▼
Fixpoint find_app (id : Z) (list_ : list appl_list) : option (option Z) :=
  match list_ with
  | [] => None
  | e :: list_ => if decide (ap_ApplID e = id) then Some (ap_data e) else find_app id list_
  end.
Definition getdata_app (id : Z) : W (option Z) :=
  l ← gets registered_apps; mret (mjoin (find_app id l)).

Fixpoint update_app (id : Z) (data : option Z) (list_ : list appl_list) : list appl_list :=
  match list_ with
  | [] => []
  | e :: list_ =>
      if decide (ap_ApplID e = id) then mkAppl id data :: list_ else e :: update_app id data list_
  end.

(** The block is freed when the application is not in the list. *)
Definition setdata_app (id data : Z) : W unit :=
  l ← gets registered_apps;
  match find_app id l with
  | Some old => free_data old;; modify registered_apps (update_app id (Some data))
  | None => global_free data
  end.

(** ** Waiting for an answer, and the receiver thread *)
(** [*data = p]; the variable must still exist. *)
Definition store_slot (data : Z) (p : answer_ptr) : W unit :=
  l ← gets slots;
  match l !! data with
  | Some _ => modify slots <[data := p]>
  | None => fail Dangling
  end.

Definition load_slot (data : Z) : W answer_ptr :=
  l ← gets slots; try Dangling (l !! data).

Definition verifyMessage (b : list byte) (type : Z) : W bool :=
  header_len ← try OutOfBounds (get_u32 b AH.header_len);
  if decide (header_len < sizeof_ANSWER_HEADER) then mret false else
  body_len ← try OutOfBounds (get_u32 b AH.body_len);
  if decide (u32 (body_len + 1) < u32 (abodysize type)) then mret false else
  message_len ← try OutOfBounds (get_u32 b AH.message_len);
  if decide (message_len > _MSG_BUFFER) then mret false else
  data_len ← try OutOfBounds (get_u32 b AH.data_len);
  if decide (u32 (header_len + body_len + data_len) ≠ message_len) then mret false else
  proxy_error ← try OutOfBounds (get_u32 b AH.proxy_error);
  if decide (proxy_error ≠ PERROR_NONE) then mret false else
  capi_error ← try OutOfBounds (get_u32 b AH.capi_error);
  if decide (capi_error ≠ 0) then mret true else
  message_type ← try OutOfBounds (get_u32 b AH.message_type);
  mret (bool_decide (message_type = type)).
▲
• **Exercise instructions**:
Scan the data, and report each line that uses the word "Definition".

• **Written reply**:
Definition getdata_app (id : Z) : W (option Z) :=
Definition setdata_app (id data : Z) : W unit :=
Definition store_slot (data : Z) (p : answer_ptr) : W unit :=
Definition load_slot (data : Z) : W answer_ptr :=
Definition verifyMessage (b : list byte) (type : Z) : W bool :=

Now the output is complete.